N. Korea years away from submarine missiles, U.S. says
WASHINGTON - North Korea is "many years" away from being able to launch ballistic missiles from a submarine but that capability could eventually pose a threat to U.S. allies Japan and South Korea, a top U.S. military officer said Tuesday.
North Korean state media reported leader Kim Jong Un observing the test of such a missile earlier this month. Photos showed a projectile rising from the sea's surface and Kim smiling from a distance at what looked like a floating submarine. Kim declared it to be a "world-level strategic weapon."
Adm. James Winnefeld, vice chairman of the Joint Chiefs of Staff, told a Washington think tank that the North Koreans "have not gotten as far as their clever video editors and spinmeisters would have us believe."
"They are many years away from developing this capability. But if they are eventually able to do so it will present a hard-to-detect danger for Japan and South Korea as well as our service members stationed in the region. This only reinforces the importance of regional ballistic missile defense," Winnefeld told the Center for Strategic and International Studies.
He did not elaborate on what deception may have been involved in the portrayal of the test by North Korea. Experts at U.S.-based think tanks say that the missile is in an early stage of development and may have been launched from a submerged barge rather than a submarine.

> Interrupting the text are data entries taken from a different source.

(** * Interprète Universel: the message handlers of [App.tsx]

    A shallow embedding of the session callbacks of the React component
    [App] ([onmessage], [handleTranscription], [speakText], [onerror], the
    ['ended'] listener) and of the helper [mapLanguageCodeToLocale], with
    the properties of the playback scheduler, of the transcript
    accumulator and of the fallback speech routing; then the handlers
    behind the buttons ([replayLastOutput], [connectToGemini],
    [disconnect], the settings of [SettingsModal.tsx], [displayItems] and
    [handleSpeak] of [Transcript.tsx]) and the invariants of a session.

    Conventions.
    - A JS string is a [string]: a sequence of code units.  Only the ASCII
      range is interpreted: [toLowerCase] maps [A-Z] and leaves every other
      unit alone, and white space is TAB, LF, VT, FF, CR and SPACE.
    - Device time ([AudioContext.currentTime], [AudioBuffer.duration]) is a
      JS number of seconds.  It is modelled by an exact integer number of
      ticks of a common time base; rounding is not modelled.
    - A callback runs to completion before the next one starts (each
      message is handled atomically). *)

From Stdlib Require Import ZArith List String Ascii Bool Lia DecimalString.
Import ListNotations.

Open Scope string_scope.
Open Scope Z_scope.

(** ** JS string primitives *)

Module Js.

(** [c.toLowerCase()] on one code unit. *)
Definition lowerUnit (c : ascii) : ascii :=
  let n := nat_of_ascii c in
  if ((65 <=? n) && (n <=? 90))%nat then ascii_of_nat (n + 32) else c.

(** [s.toLowerCase()]. *)
Fixpoint toLowerCase (s : string) : string :=
  match s with
  | EmptyString => EmptyString
  | String c r => String (lowerUnit c) (toLowerCase r)
  end.

(** [s.startsWith(p)]. *)
Definition startsWith (p s : string) : bool := String.prefix p s.

(** [s.includes(needle)]. *)
Fixpoint includes (needle s : string) : bool :=
  String.prefix needle s ||
  match s with
  | EmptyString => false
  | String _ r => includes needle r
  end.

(** [s.split(sep)[0]] for a one-unit separator: the units before the first
    occurrence of [sep], the whole string when there is none. *)
Fixpoint splitHead (sep : ascii) (s : string) : string :=
  match s with
  | EmptyString => EmptyString
  | String c r => if Ascii.eqb c sep then EmptyString else String c (splitHead sep r)
  end.

Definition isWhiteSpace (c : ascii) : bool :=
  let n := nat_of_ascii c in
  ((9 <=? n) && (n <=? 13) || (n =? 32))%nat.

Fixpoint trimStart (s : string) : string :=
  match s with
  | EmptyString => EmptyString
  | String c r => if isWhiteSpace c then trimStart r else s
  end.

Fixpoint trimEnd (s : string) : string :=
  match s with
  | EmptyString => EmptyString
  | String c r =>
      match trimEnd r with
      | EmptyString => if isWhiteSpace c then EmptyString else String c EmptyString
      | r' => String c r'
      end
  end.

(** [s.trim()]. *)
Definition trim (s : string) : string := trimEnd (trimStart s).

(** Truthiness of a string: [if (s)]. *)
Definition truthy (s : string) : bool := negb (String.eqb s EmptyString).

(** [n + ''] for an integer [n]. *)
Definition numberToString (n : Z) : string := NilZero.string_of_int (Z.to_int n).

End Js.

(** ** Data model *)

(** [TranscriptItem] of [types.ts]. *)
Inductive Source := User | Model.

(** The [languageCode] property of an input transcription is read through
    [(trans as any).languageCode]: it is a string, or any other truthy JSON
    value (a number, [true], an array, an object), which has no
    [toLowerCase] method.  Falsy non-string values behave as an absent
    property and are [None] at the use site. *)
Inductive LangTag :=
| Tag (code : string)
| NotAString.

Module Item.
Record t := mk {
  id : string;
  source : Source;
  text : string;
  language : option LangTag;
  isFinal : bool;
  timestamp : Z
}.
End Item.

(** The parts of a [LiveServerMessage] the callbacks read. *)
Record Transcription := {
  text : option string;
  languageCode : option LangTag
}.

Record LiveServerMessage := {
  inputTranscription : option Transcription;
  outputTranscription : option Transcription;
  turnComplete : bool;
  interrupted : bool;
  (** [serverContent?.modelTurn?.parts?.[0]?.inlineData?.data] *)
  inlineData : option string
}.

(** What a callback reads from the outside while it runs:
    [ctx.currentTime] (device ticks) and [Date.now()] (one reading per
    callback). *)
Record Clock := {
  currentTime : Z;
  dateNow : Z
}.
(** C3 as specified fails on its own scenario: the record cut in two chunks
    produces no event on either stream, be it cut as the scenario writes it
    or cut so that the chunks join to the record. Had it arrived in one chunk,
    the sampled stream would have produced its event. *)
Lemma split_record_is_lost :
  ¬ split_record_emits_once Sampled record_head record_tail ∧
  ¬ split_record_emits_once Filtered record_head record_tail ∧
  ¬ split_record_emits_once Sampled record_cut record_tail ∧
  ¬ split_record_emits_once Filtered record_cut record_tail ∧
  length (emitted (consume Sampled (new [] None) [record_cut ++ record_tail]))
  = 1%nat.
Proof.
  repeat split; try reflexivity;
    intros H; specialize (H (new [] None)); vm_compute in H; discriminate H.
Qed.

(** ** A record that does not decode *)




(** The same two lines, each in a chunk of its own, and the well-formed
    record cut in two after the chunk that does not decode. *)
Example record_after_bad_chunk :
  length (emitted (consume Sampled (new [] None)
                     [Samples.broken_record ++ [10%N];
                      StreamRecords.plain_record ++ [10%N]])) = 1%nat ∧
  emitted (consume Sampled (new [] None)
             [Samples.broken_record ++ [10%N];
              text "{'data':{'id':'1',"; text "'text':'hi'}}" ++ [10%N]])
  = [].
Proof. split; reflexivity. Qed.

(** ** Arguments of the wrong type *)

Lemma build_query_query b c token q :
  Books.build_query b c token = Some q → Books.q_query q = Books.query b.
Proof.
  unfold Books.build_query. intros H.
  destruct (truthy_string (Books.afterTweetId b));
    destruct (truthy_string (Books.beforeTweetId b));
    destruct (truthy_number (Books.maxResultsPerPage b));
    destruct (truthy_number (Books.afterTimestamp b));
    destruct (truthy_number (Books.beforeTimestamp b));
    simplify_option_eq; done.
Qed.

(** C9, as the code has it. [loginWithBearerToken] rejects a token that is
    not a string with [INVALID_TYPE] before it does anything else: the client
    is as it was, so nothing was emitted and no stream was requested.
    [createBook] checks nothing: it builds the book from the options as they
    are, without a request, and a book built without a query sends its
    requests without one. *)
Theorem login_checks_token_createBook_checks_nothing c now tok options :
  (typeof tok ≠ "string" →
     loginWithBearerToken c now tok
     = (c, inl (CustomTypeError "INVALID_TYPE" "token" "string" false))) ∧
  createBook c (Some options) = (c, inr (Books.new options)) ∧
  (∀ bc api q,
     q ∈ Books.requests (Books.fetchNextPage (Books.new options) bc api) →
     Books.q_query q = Books.opt_query options).
Proof.
  split; [|split; [done|]].
  - intros Htype. unfold loginWithBearerToken.
    by rewrite bool_decide_eq_false_2.
  - intros bc api q. unfold Books.fetchNextPage. simpl.
    rewrite BooksTheory.fetchPages_requests.
    destruct (Books.build_query _ bc None) as [q'|] eqn:Hq; simpl.
    + intros ->%list_elem_of_singleton. by rewrite (build_query_query _ _ _ _ Hq).
    + by intros ?%elem_of_nil.
Qed.

(** A client that listens to the sampled stream, logged in with the number
    42 for a token. *)
Lemma login_checks_token_createBook_checks_nothing_witness :
  loginWithBearerToken (new ["SAMPLED_TWEET_CREATE"] None) 0 (Number 42 0)
  = (new ["SAMPLED_TWEET_CREATE"] None,
     inl (CustomTypeError "INVALID_TYPE" "token" "string" false)).
Proof.
  destruct (login_checks_token_createBook_checks_nothing
              (new ["SAMPLED_TWEET_CREATE"] None) 0 (Number 42 0)
              Samples.no_options) as (Hlogin & _).
  apply Hlogin. intros [=].
Defined.

(** C9 as specified fails on [createBook]: options without a query are not
    rejected, the book is built. *)
Lemma createBook_accepts_missing_query : ¬ createBook_requires_query.
Proof.
  intros H.
  destruct (H (new [] None) Samples.no_options eq_refl) as [e He].
  discriminate He.
Qed.

End ClientTheory.

(** * More properties of [SearchTweetsBook] *)
Module BooksMore.
Import TweetManager Books Samples MoreSamples BookInvariants BooksTheory.

(** ** What a request carries besides the bounds *)

Lemma build_query_fixed b c token q :
  build_query b c token = Some q →
  q_next_token q = token ∧ q_query q = query b ∧
  q_expansions q = queryParameters c ≫= tweetExpansions ∧
  q_tweet_fields q = queryParameters c ≫= tweetFields ∧
  q_user_fields q = queryParameters c ≫= userFields ∧
  q_media_fields q = queryParameters c ≫= mediaFields ∧
  q_place_fields q = queryParameters c ≫= placeFields ∧
  q_poll_fields q = queryParameters c ≫= pollFields.
Proof.
  unfold build_query. intros H.
  destruct (truthy_string (afterTweetId b));
    destruct (truthy_string (beforeTweetId b));
    destruct (truthy_number (maxResultsPerPage b));
    destruct (truthy_number (afterTimestamp b));
    destruct (truthy_number (beforeTimestamp b));
    simplify_option_eq; done.
Qed.

(** The request of a call, if it makes one, is the query built for the book
    and the token the call sends. *)
Lemma fetchNextPage_request b c api q :
  q ∈ requests (fetchNextPage b c api) →
  build_query (sending b).1 c (sending b).2 = Some q ∧
  (hasMadeInitialRequest b = true → truthy_string (nextToken b) = true).
Proof.
  unfold fetchNextPage, sending.
  destruct (hasMadeInitialRequest b); simpl.
  - destruct (truthy_string (nextToken b)); simpl; [|by intros ?%elem_of_nil].
    rewrite fetchPages_requests.
    destruct (build_query b c _) as [q'|]; simpl; [|by intros ?%elem_of_nil].
    by intros ->%list_elem_of_singleton.
  - rewrite fetchPages_requests.
    destruct (build_query _ c None) as [q'|]; simpl; [|by intros ?%elem_of_nil].
    by intros ->%list_elem_of_singleton.
Qed.

(** Case analysis along the branches of [fetchNextPage] and [#fetchPages]. *)
Ltac fetch_cases :=
  unfold fetchNextPage, fetchPages;
  repeat match goal with
  | |- context [negb (hasMadeInitialRequest ?b)] =>
      destruct (hasMadeInitialRequest b) eqn:?; simpl
  | |- context [negb (truthy_string (nextToken ?b))] =>
      destruct (truthy_string (nextToken b)) eqn:?; simpl
  | |- context [build_query ?b ?c ?t] =>
      destruct (build_query b c t) as [?q|] eqn:?
  | |- context [match ?api ?q with inl _ => _ | inr _ => _ end] =>
      destruct (api q) as [?reason|?resp] eqn:?
  | |- context [result_count ?m =? 0] =>
      destruct (result_count m =? 0) eqn:?
  | |- context [match data ?r with Some _ => _ | None => _ end] =>
      destruct (data r) as [?raws|] eqn:?
  | |- context [collect ?s ?col ?r ?i] =>
      destruct (collect s col r i) as [? ?] eqn:?
  end.

(** A call changes neither the query of the book nor the settings of the
    client. *)
Lemma fetchNextPage_query b c api :
  query (book (fetchNextPage b c api)) = query b.
Proof. fetch_cases; done. Qed.

Lemma fetchNextPage_queryParameters b c api :
  queryParameters (client (fetchNextPage b c api)) = queryParameters c.
Proof. fetch_cases; done. Qed.

(** Whatever a call does, the book counts the first request as made
    afterwards. *)
Lemma fetchNextPage_started b c api :
  hasMadeInitialRequest (book (fetchNextPage b c api)) = true.
Proof. fetch_cases; done. Qed.

(** X1. The request that follows an answered request carries the token of
    that answer, and there is such a request only if that token is a
    non-empty string. *)
Theorem next_request_follows_token b c api resp api' q :
  fetched b c api resp →
  let o := fetchNextPage b c api in
  q ∈ requests (fetchNextPage (book o) (client o) api') →
  q_next_token q = next_token (meta resp) ∧
  truthy_string (next_token (meta resp)) = true.
Proof.
  intros Hf o Hq.
  destruct (fetchNextPage_request _ _ _ _ Hq) as [Hbuild Htoken].
  apply build_query_fixed in Hbuild as [Htok _].
  unfold o in *. rewrite (fetched_book _ _ _ _ Hf) in *.
  unfold sending in Htok. simpl in *. split; [done|]. by apply Htoken.
Qed.

Lemma next_request_follows_token_witness :
  let o := fetchNextPage (new rust_options) plain_client (answers first_page) in
  ∃ q, requests (fetchNextPage (book o) (client o) (answers empty_last_page))
       = [q] ∧ q_next_token q = Some "b26v89c19zqg8o3f".
Proof.
  intros o.
  assert (∃ q, requests (fetchNextPage (book o) (client o)
                           (answers empty_last_page)) = [q]) as [q Hreq]
    by (eexists; reflexivity).
  exists q. split; [exact Hreq|].
  assert (fetched (new rust_options) plain_client (answers first_page)
            first_page) as Hf by (eexists; split; reflexivity).
  assert (q ∈ requests (fetchNextPage (book o) (client o)
                          (answers empty_last_page))) as Hq
    by (rewrite Hreq; apply list_elem_of_here).
  exact (proj1 (next_request_follows_token _ _ _ _ _ _ Hf Hq)).
Defined.

(** X2. A book asks for its first page at most once: after any first call,
    answered or not, every request the book makes in any later call carries a
    non-empty token. *)
Theorem first_page_is_requested_once b c api apis o q :
  let o1 := fetchNextPage b c api in
  o ∈ run (book o1) (client o1) apis → q ∈ requests o →
  truthy_string (q_next_token q) = true.
Proof.
  simpl. pose proof (fetchNextPage_started b c api) as Hstarted.
  generalize dependent (client (fetchNextPage b c api)).
  generalize dependent (book (fetchNextPage b c api)).
  clear b c api. intros b Hstarted c.
  revert b c Hstarted. induction apis as [|api rest IH]; intros b c Hstarted Ho Hq.
  - by apply elem_of_nil in Ho.
  - simpl in Ho. apply elem_of_cons in Ho as [->|Ho].
    + destruct (fetchNextPage_request _ _ _ _ Hq) as [Hbuild Htoken].
      apply build_query_fixed in Hbuild as [-> _].
      unfold sending. rewrite Hstarted. simpl. by apply Htoken.
    + eapply IH; [|done|done]. apply fetchNextPage_started.
Qed.

Lemma first_page_is_requested_once_witness :
  let o1 := fetchNextPage (new rust_options) plain_client (answers first_page) in
  let o2 := fetchNextPage (book o1) (client o1) (answers first_page) in
  ∃ q, requests o2 = [q] ∧ truthy_string (q_next_token q) = true.
Proof.
  intros o1 o2.
  assert (∃ q, requests o2 = [q]) as [q Hreq] by (eexists; reflexivity).
  exists q. split; [exact Hreq|].
  apply (first_page_is_requested_once (new rust_options) plain_client
           (answers first_page) [answers first_page] o2 q).
  - apply list_elem_of_here.
  - rewrite Hreq. apply list_elem_of_here.
Defined.

(** X3. Every request a book makes over its lifetime carries the query the
    book was built with and the field selections of the client, each under
    its parameter. *)
Theorem requests_carry_query_and_fields b c apis o q :
  o ∈ run b c apis → q ∈ requests o →
  q_query q = query b ∧
  q_expansions q = queryParameters c ≫= tweetExpansions ∧
  q_tweet_fields q = queryParameters c ≫= tweetFields ∧
  q_user_fields q = queryParameters c ≫= userFields ∧
  q_media_fields q = queryParameters c ≫= mediaFields ∧
  q_place_fields q = queryParameters c ≫= placeFields ∧
  q_poll_fields q = queryParameters c ≫= pollFields.
Proof.
  revert b c. induction apis as [|api rest IH]; intros b c Ho Hq.
  - by apply elem_of_nil in Ho.
  - simpl in Ho. apply elem_of_cons in Ho as [->|Ho].
    + destruct (fetchNextPage_request _ _ _ _ Hq) as [Hbuild _].
      apply build_query_fixed in Hbuild as (_ & -> & H).
      split; [|exact H]. unfold sending.
      by destruct (negb (hasMadeInitialRequest b)).
    + specialize (IH _ _ Ho Hq).
      rewrite fetchNextPage_query, fetchNextPage_queryParameters in IH.
      exact IH.
Qed.

Lemma requests_carry_query_and_fields_witness :
  let o1 := fetchNextPage (new rust_options) plain_client (answers first_page) in
  let o2 := fetchNextPage (book o1) (client o1) (answers first_page) in
  ∃ q, requests o2 = [q] ∧ q_query q = Some "rust".
Proof.
  intros o1 o2.
  assert (∃ q, requests o2 = [q]) as [q Hreq] by (eexists; reflexivity).
  exists q. split; [exact Hreq|].
  assert (o2 ∈ run (new rust_options) plain_client
                 [answers first_page; answers first_page]) as Ho
    by apply list_elem_of_further, list_elem_of_here.
  assert (q ∈ requests o2) as Hq by (rewrite Hreq; apply list_elem_of_here).
  exact (proj1 (requests_carry_query_and_fields _ _ _ _ _ Ho Hq)).
Defined.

The test, nevertheless, deepened international concern over North Korea's weapons development despite sanctions intended to impede that effort. The North already has hundreds of land-based ballistic missiles and is also believed to be advancing in efforts to miniaturize nuclear warheads to mount on such missiles. U.S. officials have said North Korea may be capable of fielding a nuclear-armed missile that could reach U.S. soil but has not tested it yet.
During a visit to Seoul on Monday, Secretary of State John Kerry accused North Korea of "flagrant disregard for international law" by continuing to build its nuclear bomb and missile programs even as it oppressed its own people. He reassured South Korea of America's "ironclad" security commitments to its ally.
Winnefeld reiterated Washington's interest in deploying an advanced U.S. missile defense system, called the Theater High Altitude Area Defense, or THAAD, in South Korea but said there have not been formal negotiations on it with Seoul.
"It goes without saying that the ROK will have to want to have this system in place or we simply won't put it there," he said, referring to South Korea's formal title, the Republic of Korea.
Regional power China is concerned the system could be used against it, and opposes its deployment.